**REQUIRED ACTION**
The material below contains a line with "- intros s'." and a line with "enabled on a". Copy exactly those two lines and all lines between them.

**SUPPLIED MATERIAL**
☆ ☆ ☆ ☆ ☆
Lemma scan_items_counts path d rec items :
  Forall (fun e =>
            skip_hidden opts (fst e) = false /\
            (is_dir (snd e) = true ->
             forall p' d' s',
               counts_fs (snd e) (fst (rec (snd e) p' d' s'))))
         items ->
  forall nd s,
    is_directory nd = true ->
    let nd' := fst (scan_items opts path d rec items (nd, s)) in
    is_directory nd' = true /\
    node_file_count nd' =
      node_file_count nd +
      fold_right (fun e acc => entry_files e + acc) 0 items /\
    node_folder_count nd' =
      node_folder_count nd +
      fold_right (fun e acc => entry_dirs e + acc) 0 items /\
    node_size nd' =
      node_size nd + fold_right (fun e acc => entry_size e + acc) 0 items.
Proof.
  induction 1 as [|[name obj] items [Hvis Hrec] _ IH]; intros nd s Hdir.
  - simpl. repeat split; [exact Hdir|lia|lia|lia].
  - rewrite scan_items_cons. cbn [fst snd] in *.
    assert (Hstep :
      let nd1 := fst (scan_item opts path d (rec obj) (name, obj) (nd, s)) in
      is_directory nd1 = true /\
      node_file_count nd1 = node_file_count nd + entry_files (name, obj) /\
      node_folder_count nd1 = node_folder_count nd + entry_dirs (name, obj) /\
      node_size nd1 = node_size nd + entry_size (name, obj)).
    { destruct nd as [nm p sz cs fc dc|]; [|discriminate].
      unfold scan_item, entry_files, entry_dirs, entry_size,
        extension_rejects, size_rejects.
      rewrite Hvis, with_files, any_extension, any_size. cbn [andb snd].
      destruct obj as [[st|]|entries|]; cbn [is_dir is_file];
        try (simpl; repeat split; lia).
      destruct (Hrec eq_refl (path_child path name) (d + 1) s)
        as (Hf & Hd & Hs).
      destruct (rec (FsDir entries) (path_child path name) (d + 1) s)
        as [child s1].
      cbn [fst] in *. simpl in Hf, Hd, Hs |- *. repeat split; lia. }
    destruct (scan_item opts path d (rec obj) (name, obj) (nd, s))
      as [nd1 s1]. cbn [fst] in Hstep.
    destruct Hstep as (Hd1 & Hf1 & Hdc1 & Hs1).
    destruct (IH nd1 s1 Hd1) as (Hd2 & Hf2 & Hdc2 & Hs2).
    cbn zeta in *. simpl fold_right. repeat split; [exact Hd2|lia|lia|lia].
Qed.

Lemma _scan_recursive_counts (dir : fsobj) : forall path d s,
  names_shown opts dir = true ->
  is_dir dir = true ->
  counts_fs dir (fst (_scan_recursive opts dir path d s)).
Proof.
  induction dir as [st| | |entries IH] using fsobj_tree_ind;
    intros path d s Hshown Hdir; try discriminate;
    rewrite _scan_recursive_eq; unfold depth_reached; rewrite no_limit.
  - repeat split.
  - apply names_shown_dir in Hshown.
    destruct (scan_items_counts path d (_scan_recursive opts)
                (sort_by item_key entries)) with (nd := new_node path) (s := s)
      as (_ & Hf & Hd & Hs); [|reflexivity|].
    { apply sort_by_Forall. rewrite Forall_forall in *.
      intros e He. destruct (Hshown e He) as [Hv Hn].
      split; [exact Hv|]. intros Hed p' d' s'. now apply IH. }
    unfold counts_fs. rewrite Hf, Hd, Hs. simpl.
    rewrite (sum_perm entry_files _ _ (sort_by_perm item_key entries)).
    rewrite (sum_perm entry_dirs _ _ (sort_by_perm item_key entries)).
    rewrite (sum_perm entry_size _ _ (sort_by_perm item_key entries)).
    repeat split.
Qed.

Lemma names_shown_shown_part (o : fsobj) :
  names_shown opts (shown_part opts o) = true.
Proof.
  unfold shown_part.
  induction o as [st| | |entries IH] using fsobj_tree_ind;
    try (destruct (show_hidden opts); reflexivity).
  destruct (show_hidden opts) eqn:Hh.
  - apply names_shown_dir. eapply Forall_impl; [|exact IH].
    intros e He. split; [|exact He].
    unfold skip_hidden. now rewrite Hh.
  - rewrite prune_hidden_dir. apply names_shown_dir.
    apply Forall_forall. intros e He. apply in_map_iff in He.
    destruct He as (e0 & <- & He0). apply filter_In in He0.
    destruct He0 as [Hin Hvis]. unfold prune_entry. cbn [fst snd].
    split.
    + unfold skip_hidden. rewrite Hh. unfold visible_entry in Hvis.
      apply negb_true_iff in Hvis. unfold hidden_name in Hvis.
      now rewrite Hvis.
    + rewrite Forall_forall in IH. now apply IH.
Qed.
(** ** The keydown handler *)

(** C6: on a key-down event nothing happens when [TabLock] is disabled, when
    no container is mounted, or when the key is not Tab.  Otherwise the
    default behaviour is suppressed whatever follows: the event ends with
    [keyDefaultPrevented] set, its key and modifier as they were; the
    traversal is asked for the previous focusable element when Shift is held
    and for the next one when it is not, with wrap-around; the document is
    left as the traversal leaves it; [previousActiveElement] becomes the
    element focused after the move when the traversal reports success and is
    untouched when it does not; and with no focusable element in the
    container nothing changes but the event, which is still suppressed. *)
Theorem keydown_handler_tab (s : State) (event : KeyboardEvent) :
  (Features.has (features s) Features.TabLock = false \/
   container_value s = None \/ key event <> Keys_Tab ->
     keydown_handler s event = (s, event)) /\
  (forall c,
     Features.has (features s) Features.TabLock = true ->
     container_value s = Some c ->
     key event = Keys_Tab ->
     let request := mkFocus (if shiftKey event then Previous else Next) true in
     let result := focusIn (world s) c request in
     keyDefaultPrevented (snd (keydown_handler s event)) = true /\
     snd (keydown_handler s event) =
       mkKeyboardEvent (key event) (shiftKey event) true /\
     fst (keydown_handler s event) =
       set_previousActiveElement (set_world s (snd result))
         (match fst result with
          | Success => activeElement (snd result)
          | Error => previousActiveElement s
          end) /\
     (focusable_descendants (dom (world s)) c = [] ->
        keydown_handler s event =
          (s, mkKeyboardEvent (key event) (shiftKey event) true))).
Proof.
  split.
  - intros [H|[H|H]]; unfold keydown_handler.
    + now rewrite H.
    + rewrite H. now destruct (negb _).
    + destruct (negb _); [reflexivity|].
      destruct (container_value s); [|reflexivity].
      destruct (String.eqb_spec (key event) Keys_Tab); [contradiction|reflexivity].
  - intros c HT Hc Hk request result. unfold keydown_handler.
    rewrite HT, Hc, String.eqb_sym, <- Hk, String.eqb_refl. cbn [negb]. cbv iota.
    unfold with_WrapAround. fold request. fold result.
    split; [now destruct result as [[|] w']|].
    split; [now destruct result as [[|] w']|].
    split; [destruct result as [[|] w']; destruct s; reflexivity|].
    intros Hempty. subst result.
    rewrite (focusIn_empty _ _ request Hempty). now destruct s as [[]].
Qed.

Lemma keydown_handler_tab_witness :
  keyDefaultPrevented
    (snd (keydown_handler (Sample.mounted_trap (Some 4%nat) 1%nat None)
            (Sample.press "Tab" true))) = true /\
  snd (keydown_handler (Sample.mounted_trap (Some 4%nat) 1%nat None)
         (Sample.press "Tab" true)) =
    mkKeyboardEvent "Tab" true true /\
  previousActiveElement
    (fst (keydown_handler (Sample.mounted_trap (Some 4%nat) 1%nat None)
            (Sample.press "Tab" true))) = Some 3%nat.
Proof.
  destruct (keydown_handler_tab (Sample.mounted_trap (Some 4%nat) 1%nat None)
              (Sample.press "Tab" true)) as [_ H].
  assert (HT : Features.has
                 (features (Sample.mounted_trap (Some 4%nat) 1%nat None))
                 Features.TabLock = true) by (vm_compute; reflexivity).
  assert (Hc : container_value (Sample.mounted_trap (Some 4%nat) 1%nat None)
               = Some 1%nat) by (vm_compute; reflexivity).
  destruct (H 1%nat HT Hc eq_refl) as (H0 & H1 & H2 & _).
  split; [exact H0|]. split; [exact H1|]. rewrite H2. vm_compute. reflexivity.
Defined.

(** ** The initial-focus watcher *)

Lemma same_element_true (a b : option Elem) : same_element a b = true <-> a = b.
Proof.
  destruct a as [x|], b as [y|]; simpl; split; try congruence; try reflexivity.
  - intros H. apply Nat.eqb_eq in H. congruence.
  - intros [= ->]. apply Nat.eqb_refl.
Qed.

Section Activation.

(** A run of the watcher that gets past its guards: the observed values
    changed, [InitialFocus] is enabled and the container is mounted on [c]. *)
Variables (s : State) (newValues prevValues : list WVal) (c : Elem).
Hypothesis values_changed : unchanged newValues prevValues = false.
Hypothesis initial_focus_enabled : featuresInitialFocus s = true.
Hypothesis container_mounted : container_value s = Some c.

Lemma initial_focus_watcher_activated :
  initial_focus_watcher newValues prevValues s =
    let activeElement := document_activeElement s in
    let already :=
      match initialFocus_value s with
      | Some target => same_element (Some target) activeElement
      | None => node_contains (dom (world s)) c activeElement
      end in
    if already then Returned (set_previousActiveElement s activeElement)
    else
      match initialFocus_value s with
      | Some target =>
          let s' := set_world s (focusElement (world s) (Some target)) in
          Returned (set_previousActiveElement s' (document_activeElement s'))
      | None =>
          match focusIn (world s) c (mkFocus First false) with
          | (Error, w') => Threw no_focusable_elements (set_world s w')
          | (Success, w') =>
              let s' := set_world s w' in
              Returned (set_previousActiveElement s' (document_activeElement s'))
          end
      end.
Proof.
  unfold initial_focus_watcher.
  now rewrite values_changed, initial_focus_enabled, container_mounted.
Qed.

(** C3: when the watcher runs with [InitialFocus] enabled and a mounted
    container, (i) an explicit initial-focus target that is already the
    focused element is recorded as [previousActiveElement] and focus does not
    move; (ii) with no explicit target and focus already inside the
    container, the focused element is recorded and focus does not move;
    (iii) an explicit target that is not the focused element receives focus,
    wherever focus was, and is recorded; and whenever the watcher returns,
    [previousActiveElement] is the element focused at that moment. *)
Theorem initial_focus_precedence :
  (forall t, initialFocus_value s = Some t ->
     document_activeElement s = Some t ->
     initial_focus_watcher newValues prevValues s =
       Returned (set_previousActiveElement s (Some t))) /\
  (initialFocus_value s = None ->
     node_contains (dom (world s)) c (document_activeElement s) = true ->
     initial_focus_watcher newValues prevValues s =
       Returned (set_previousActiveElement s (document_activeElement s))) /\
  (forall t, initialFocus_value s = Some t ->
     document_activeElement s <> Some t ->
     initial_focus_watcher newValues prevValues s =
       Returned (set_previousActiveElement
                   (set_world s (set_active (world s) (Some t))) (Some t))) /\
  (forall s', initial_focus_watcher newValues prevValues s = Returned s' ->
     previousActiveElement s' = document_activeElement s').
Proof.
  rewrite initial_focus_watcher_activated. cbv zeta.
  split; [|split; [|split]].
  - intros t Ht Ha. rewrite Ht, Ha.
    replace (same_element (Some t) (Some t)) with true
      by (symmetry; now apply same_element_true).
    reflexivity.
  - intros Ht Hin. now rewrite Ht, Hin.
  - intros t Ht Ha. rewrite Ht.
    destruct (same_element (Some t) (document_activeElement s)) eqn:E.
    + apply same_element_true in E. congruence.
    + reflexivity.
  - intros s'. destruct (initialFocus_value s) as [t|].
    + destruct (same_element _ _); intros [= <-]; reflexivity.
    + destruct (node_contains _ _ _); [intros [= <-]; reflexivity|].
      destruct (focusIn _ _ _) as [[|] w']; [discriminate|].
      intros [= <-]. reflexivity.
Qed.

(** C4 (as the code has it): when the watcher runs with [InitialFocus]
    enabled on a mounted container with no focusable descendant, no explicit
    initial-focus target, and the focused element not already inside the
    container, it throws the configuration error and leaves focus and every
    variable as they were; with an explicit initial-focus target it returns
    without that error. *)
Theorem empty_container_failure :
  focusable_descendants (dom (world s)) c = [] ->
  (initialFocus_value s = None ->
     node_contains (dom (world s)) c (document_activeElement s) = false ->
     initial_focus_watcher newValues prevValues s = Threw no_focusable_elements s) /\
  (forall t, initialFocus_value s = Some t ->
     exists s', initial_focus_watcher newValues prevValues s = Returned s').
Proof.
  intros Hempty. rewrite initial_focus_watcher_activated. cbv zeta. split.
  - intros Ht Hout. rewrite Ht, Hout.
    rewrite (focusIn_empty _ _ _ Hempty). now destruct s.
  - intros t Ht. rewrite Ht. destruct (same_element _ _); eauto.
Qed.

End Activation.

Lemma initial_focus_precedence_witness :
  initial_focus_watcher
    (initial_focus_sources (Sample.rendered_trap (Some 2%nat) 1%nat (Some 3%nat))) []
    (Sample.rendered_trap (Some 2%nat) 1%nat (Some 3%nat)) =
  Returned
    (set_previousActiveElement
       (set_world (Sample.rendered_trap (Some 2%nat) 1%nat (Some 3%nat))
          (set_active (world (Sample.rendered_trap (Some 2%nat) 1%nat (Some 3%nat)))
             (Some 3%nat)))
       (Some 3%nat)).
Proof.
  assert (Hu : unchanged
                 (initial_focus_sources
                    (Sample.rendered_trap (Some 2%nat) 1%nat (Some 3%nat))) []
               = false) by (vm_compute; reflexivity).
  assert (Hf : featuresInitialFocus
                 (Sample.rendered_trap (Some 2%nat) 1%nat (Some 3%nat)) = true)
    by (vm_compute; reflexivity).
  assert (Hc : container_value
                 (Sample.rendered_trap (Some 2%nat) 1%nat (Some 3%nat)) = Some 1%nat)
    by (vm_compute; reflexivity).
  destruct (initial_focus_precedence _ _ _ 1%nat Hu Hf Hc) as (_ & _ & H & _).
  apply H.
  - vm_compute. reflexivity.
  - vm_compute. discriminate.
Defined.

(** The claim of an error on every empty container fails: a focusable panel
    with no focusable descendant that already holds focus is a container in
    which focus already is, so the watcher records it and returns. *)
Lemma empty_container_already_focused_returns :
  featuresInitialFocus (Sample.rendered_trap (Some 5%nat) 5%nat None) = true /\
  container_value (Sample.rendered_trap (Some 5%nat) 5%nat None) = Some 5%nat /\
  focusable_descendants
    (dom (world (Sample.rendered_trap (Some 5%nat) 5%nat None))) 5%nat = [] /\
  initialFocus_value (Sample.rendered_trap (Some 5%nat) 5%nat None) = None /\
  onMounted (Sample.rendered_trap (Some 5%nat) 5%nat None) =
    Returned
      (set_previousActiveElement
         (set_invalidate
            (set_mounted (Sample.rendered_trap (Some 5%nat) 5%nat None) true) true)
         (Some 5%nat)).
Proof. repeat split; evaluate. Qed.

Lemma empty_container_failure_witness :
  initial_focus_watcher
    (initial_focus_sources (Sample.rendered_trap (Some 4%nat) 5%nat None)) []
    (Sample.rendered_trap (Some 4%nat) 5%nat None) =
  Threw no_focusable_elements (Sample.rendered_trap (Some 4%nat) 5%nat None).
Proof.
  assert (Hu : unchanged
                 (initial_focus_sources
                    (Sample.rendered_trap (Some 4%nat) 5%nat None)) []
               = false) by (vm_compute; reflexivity).
  assert (Hf : featuresInitialFocus
                 (Sample.rendered_trap (Some 4%nat) 5%nat None) = true)
    by (vm_compute; reflexivity).
  assert (Hc : container_value
                 (Sample.rendered_trap (Some 4%nat) 5%nat None) = Some 5%nat)
    by (vm_compute; reflexivity).
  assert (He : focusable_descendants
                 (dom (world (Sample.rendered_trap (Some 4%nat) 5%nat None))) 5%nat
               = []) by (vm_compute; reflexivity).
  destruct (empty_container_failure _ _ _ 5%nat Hu Hf Hc He) as [H _].
  apply H; vm_compute; reflexivity.
Defined.

(** ** Restoring focus *)

(** C5: fired on a session whose [mounted] flag is set, the restore logic
    clears the flag, moves focus to [restoreElement] and clears
    [restoreElement]; fired with the flag clear (a second time, or on a
    session that was never armed) it changes nothing.  So firing twice is
    firing once, and so is unmounting twice. *)
Theorem restore_cleanup_idempotent (s : State) :
  (mounted s = true ->
     restore_cleanup s =
       set_restoreElement
         (set_world (set_mounted s false)
            (focusElement (world s) (restoreElement s)))
         None) /\
  (mounted s = false -> restore_cleanup s = s) /\
  restore_cleanup (restore_cleanup s) = restore_cleanup s /\
  unmount (unmount s) = unmount s.
Proof.
  unfold unmount, restore_cleanup.
  destruct s as [w c f o r p [|] [|]]; cbn; repeat split; congruence.
Qed.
☆ ☆ ☆ ☆ ☆
**ANSWER TO THE EXERCISE**
  - intros s'. destruct (initialFocus_value s) as [t|].
    + destruct (same_element _ _); intros [= <-]; reflexivity.
    + destruct (node_contains _ _ _); [intros [= <-]; reflexivity|].
      destruct (focusIn _ _ _) as [[|] w']; [discriminate|].
      intros [= <-]. reflexivity.
Qed.

(** C4 (as the code has it): when the watcher runs with [InitialFocus]
    enabled on a mounted container with no focusable descendant, no explicit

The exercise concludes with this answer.